• _Work request_:
Retype verbatim the lines of the listing, from the very first through the line with "database, chain service".
============================================================
(** * cryptopower: wallet start-up, selector listeners, treasury and staking pages

    A shallow embedding of the parts of the cryptopower sources that the
    specification of the wallet synchronisation core talks about:

    - [Btc]: [BTCAsset.startWallet] (staged acquisition of the neutrino
      database, chain service and chain client, with its bail-out closures);
    - [Treasury]: the [isPolicyFetchInProgress] flag of [TreasuryPage];
    - [Selector]: [WalletSelector] / [WalletAndAccountSelector], their
      notification listener, [setupWallet], [walletBalance];
    - [Staking]: [fetchTicketPrice] and the ticket buyer password callback.

    Calls into packages that are not part of these files (the wallet
    backend, the neutrino library, the window) are modelled by an explicit
    environment of outcomes and by a trace of the calls made. *)

From Stdlib Require Import ZArith Lia Ascii String.
From stdpp Require Import gmap strings list sorting.

Local Open Scope string_scope.
Local Open Scope list_scope.

(** Go's [error] interface value: [None] is [nil], [Some msg] an error. *)
Definition error := string.

(* ===================================================================== *)
(** * BTCAsset.startWallet *)
(* ===================================================================== *)
Module Btc.

(** [wire.BitcoinNet]: the four networks the [switch] in [startWallet]
    names, and any other magic value. *)
Inductive BitcoinNet :=
| MainNet
| TestNet      (* plain "wire.TestNet" is regnet *)
| TestNet3
| SimNet
| OtherNet (magic : Z).

(** [neutrino.Config] as [startWallet] fills it in. *)
Record Config := {
  DataDir : string;
  Database : string;          (* the opened walletdb, named by its path *)
  ChainParams : BitcoinNet;
  PersistToDisk : bool;
  AddPeers : list string;
  ConnectPeers : list string;
  BroadcastTimeout : Z        (* time.Duration, nanoseconds *)
}.

(** The errors [startWallet] returns, one constructor per [return]. *)
Inductive StartError :=
| ErrVerifyExistence (cause : error)   (* "error verifying wallet existence: %v" *)
| ErrWalletNotFound                    (* "wallet not found" *)
| ErrLoadWallet (cause : error)        (* "couldn't load wallet: %w" *)
| ErrOpenDB (path : string) (cause : error)
                                       (* "unable to open wallet db at %q: %v" *)
| ErrCreateChainService (cause : error)
                                       (* "couldn't create Neutrino ChainService: %v" *)
| ErrStartClient (cause : error).      (* "couldn't start Neutrino client: %v" *)

(** Outcomes of the calls [startWallet] makes into other packages. *)
Record Env := {
  chainParams_Net : BitcoinNet;
  asset_DataDir : string;
  walletDataDb_Path : string;
  DefaultDBTimeout : Z;
  WalletExists : bool * option error;
  OpenWallet : option error;
  walletdb_Open : option error;
  neutrinoDB_Close : option error;
  NewChainService : Config -> option error;
  chainService_Stop : option error;
  chainClient_Start : option error
}.

(** What [startWallet] does to the outside world, in order. *)
Inductive Event :=
| EvWalletExists
| EvLogDebug (msg : string)
| EvLogInfo (msg : string)
| EvLogErrorf (fmt : string) (err : error)
| EvOpenWallet
| EvOpenDB (driver path : string) (create : bool) (timeout : Z)
           (outcome : option error)
| EvCloseDB
| EvNewChainService (cfg : Config) (outcome : option error)
| EvStopChainService
| EvNewNeutrinoClient
| EvStartClient (outcome : option error)
| EvSynchronizeRPC.

(** The fields of [BTCAsset] that [startWallet] assigns. *)
Record Asset := {
  neutrinoDB : option string;    (* nil, or the handle opened at that path *)
  cl : bool;                     (* chain service assigned *)
  chainClient : bool             (* chain client assigned *)
}.

Record Result := {
  trace : list Event;
  asset : Asset;
  ret : option StartError
}.

(** The [switch asset.chainParams.Net] that picks the peers. *)
Definition selectPeers (net : BitcoinNet) : list string * list string :=
  match net with
  | MainNet => (["cfilters.ssgen.io"], [])
  | TestNet3 => (["dex-test.ssgen.io"], [])
  | TestNet | SimNet => ([], ["localhost:20575"])
  | OtherNet _ => ([], [])
  end.

Definition mkConfig (env : Env) (db : string) : Config :=
  let '(addPeers, connectPeers) := selectPeers (chainParams_Net env) in
  {| DataDir := asset_DataDir env;
     Database := db;
     ChainParams := chainParams_Net env;
     PersistToDisk := true;
     AddPeers := addPeers;
     ConnectPeers := connectPeers;
     BroadcastTimeout := 6 * 1000000000 |}.

(** The closure [bailOnWalletAndDB]. *)
Definition bailOnWalletAndDB (env : Env) : list Event :=
  match neutrinoDB_Close env with
  | Some err => [EvCloseDB; EvLogErrorf "Error closing neutrino database: %v" err]
  | None => [EvCloseDB]
  end.

(** The closure [bailOnEverything]. *)
Definition bailOnEverything (env : Env) : list Event :=
  match chainService_Stop env with
  | Some err =>
      [EvStopChainService;
       EvLogErrorf "Error closing neutrino chain service: %v" err]
  | None => [EvStopChainService]
  end ++ bailOnWalletAndDB env.

Definition asset0 : Asset :=
  {| neutrinoDB := None; cl := false; chainClient := false |}.

Definition startWallet (env : Env) (a : Asset) : Result :=
  match WalletExists env with
  | (_, Some err) =>
      {| trace := [EvWalletExists]; asset := a;
         ret := Some (ErrVerifyExistence err) |}
  | (false, None) =>
      {| trace := [EvWalletExists]; asset := a;
         ret := Some ErrWalletNotFound |}
  | (true, None) =>
    let t1 := [EvWalletExists; EvLogDebug "Starting native BTC wallet...";
               EvOpenWallet] in
    match OpenWallet env with
    | Some err => {| trace := t1; asset := a; ret := Some (ErrLoadWallet err) |}
    | None =>
      let path := walletDataDb_Path env in
      let t2 := t1 ++ [EvOpenDB "bdb" path true (DefaultDBTimeout env)
                                (walletdb_Open env)] in
      match walletdb_Open env with
      | Some err =>
          {| trace := t2;
             asset := {| neutrinoDB := None; cl := cl a;
                         chainClient := chainClient a |};
             ret := Some (ErrOpenDB path err) |}
      | None =>
        let a1 := {| neutrinoDB := Some path; cl := cl a;
                     chainClient := chainClient a |} in
        let cfg := mkConfig env path in
        let t3 := t2 ++ [EvLogDebug "Starting neutrino chain service...";
                         EvNewChainService cfg (NewChainService env cfg)] in
        match NewChainService env cfg with
        | Some err =>
            {| trace := t3 ++ bailOnWalletAndDB env; asset := a1;
               ret := Some (ErrCreateChainService err) |}
        | None =>
          let a2 := {| neutrinoDB := Some path; cl := true;
                       chainClient := true |} in
          let t4 := t3 ++ [EvNewNeutrinoClient;
                           EvStartClient (chainClient_Start env)] in
          match chainClient_Start env with
          | Some err =>
              {| trace := t4 ++ bailOnEverything env; asset := a2;
                 ret := Some (ErrStartClient err) |}
          | None =>
              {| trace := t4 ++ [EvLogInfo "Synchronizing wallet with network...";
                                 EvSynchronizeRPC];
                 asset := a2; ret := None |}
          end
        end
      end
    end
  end.

(** The resources [startWallet] acquires that have a release closure. *)
Inductive Resource := ResDB | ResChainService.

Definition acquisition (e : Event) : option Resource :=
  match e with
  | EvOpenDB _ _ _ _ None => Some ResDB
  | EvNewChainService _ None => Some ResChainService
  | _ => None
  end.

Definition release (e : Event) : option Resource :=
  match e with
  | EvCloseDB => Some ResDB
  | EvStopChainService => Some ResChainService
  | _ => None
  end.

(** The resources acquired, and the resources released, by a trace, each
    in the order of the calls. *)
Definition acquired (tr : list Event) : list Resource := omap acquisition tr.
Definition released (tr : list Event) : list Resource := omap release tr.

(** Every acquisition step returned without an error. *)
Definition all_steps_ok (env : Env) : Prop :=
  WalletExists env = (true, None) /\ OpenWallet env = None /\
  walletdb_Open env = None /\
  NewChainService env (mkConfig env (walletDataDb_Path env)) = None /\
  chainClient_Start env = None.

(** The steps up to and including the opening of the index database
    succeeded. *)
Definition db_opened (env : Env) : Prop :=
  WalletExists env = (true, None) /\ OpenWallet env = None /\
  walletdb_Open env = None.

(** The failure kinds of the specification's taxonomy that [startWallet]
    can end in, read off the error it returns. *)
Inductive FailureKind := StorageUnavailable | NetworkInitFailed | OtherFailure.

Definition classify (e : StartError) : FailureKind :=
  match e with
  | ErrOpenDB _ _ => StorageUnavailable
  | ErrCreateChainService _ | ErrStartClient _ => NetworkInitFailed
  | ErrVerifyExistence _ | ErrWalletNotFound | ErrLoadWallet _ => OtherFailure
  end.

Definition db_open_failed (tr : list Event) : Prop :=
  exists d p c t e, EvOpenDB d p c t (Some e) ∈ tr.

Definition network_init_failed (tr : list Event) : Prop :=
  (exists cfg e, EvNewChainService cfg (Some e) ∈ tr) \/
  (exists e, EvStartClient (Some e) ∈ tr).

(** An example environment: mainnet, every call succeeds. *)
Definition env_ok : Env :=
  {| chainParams_Net := MainNet;
     asset_DataDir := "/data/btc";
     walletDataDb_Path := "/data/btc/wallet.db";
     DefaultDBTimeout := 60 * 1000000000;
     WalletExists := (true, None);
     OpenWallet := None;
     walletdb_Open := None;
     neutrinoDB_Close := None;
     NewChainService := fun _ => None;
     chainService_Stop := None;
     chainClient_Start := None |}.

(** The chain service cannot be constructed. *)
Definition env_svc_fails : Env :=
  {| chainParams_Net := SimNet;
     asset_DataDir := "/data/btc";
     walletDataDb_Path := "/data/btc/wallet.db";
     DefaultDBTimeout := 60 * 1000000000;
     WalletExists := (true, None);
     OpenWallet := None;
     walletdb_Open := None;
     neutrinoDB_Close := None;
     NewChainService := fun _ => Some "bad peer list";
     chainService_Stop := None;
     chainClient_Start := None |}.

(** The chain client does not start, and stopping the service errs too. *)
Definition env_start_fails : Env :=
  {| chainParams_Net := TestNet3;
     asset_DataDir := "/data/btc";
     walletDataDb_Path := "/data/btc/wallet.db";
     DefaultDBTimeout := 60 * 1000000000;
     WalletExists := (true, None);
     OpenWallet := None;
     walletdb_Open := None;
     neutrinoDB_Close := None;
     NewChainService := fun _ => None;
     chainService_Stop := Some "already stopped";
     chainClient_Start := Some "connmgr" |}.

(** The index database is locked. *)
Definition env_db_fails : Env :=
  {| chainParams_Net := MainNet;
     asset_DataDir := "/data/btc";
     walletDataDb_Path := "/data/btc/wallet.db";
     DefaultDBTimeout := 60 * 1000000000;
     WalletExists := (true, None);
     OpenWallet := None;
     walletdb_Open := Some "timeout";
     neutrinoDB_Close := None;
     NewChainService := fun _ => None;
     chainService_Stop := None;
     chainClient_Start := None |}.

(** ** The rest of the start-up path *)

(** The calls of [startWallet] that try to acquire something. *)
Inductive Attempt := AttOpenDB | AttNewChainService | AttStartClient.

Definition attempt (e : Event) : option Attempt :=
  match e with
  | EvOpenDB _ _ _ _ _ => Some AttOpenDB
  | EvNewChainService _ _ => Some AttNewChainService
  | EvStartClient _ => Some AttStartClient
  | _ => None
  end.

Definition attempts (tr : list Event) : list Attempt := omap attempt tr.

(** The same environment with other outcomes of the two release calls. *)
Definition with_release_outcomes (env : Env) (close stop : option error)
    : Env :=
  {| chainParams_Net := chainParams_Net env;
     asset_DataDir := asset_DataDir env;
     walletDataDb_Path := walletDataDb_Path env;
     DefaultDBTimeout := DefaultDBTimeout env;
     WalletExists := WalletExists env;
     OpenWallet := OpenWallet env;
     walletdb_Open := walletdb_Open env;
     neutrinoDB_Close := close;
     NewChainService := NewChainService env;
     chainService_Stop := stop;
     chainClient_Start := chainClient_Start env |}.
============================================================
• _Answer box_:
(** * cryptopower: wallet start-up, selector listeners, treasury and staking pages

    A shallow embedding of the parts of the cryptopower sources that the
    specification of the wallet synchronisation core talks about:

    - [Btc]: [BTCAsset.startWallet] (staged acquisition of the neutrino
      database, chain service and chain client, with its bail-out closures);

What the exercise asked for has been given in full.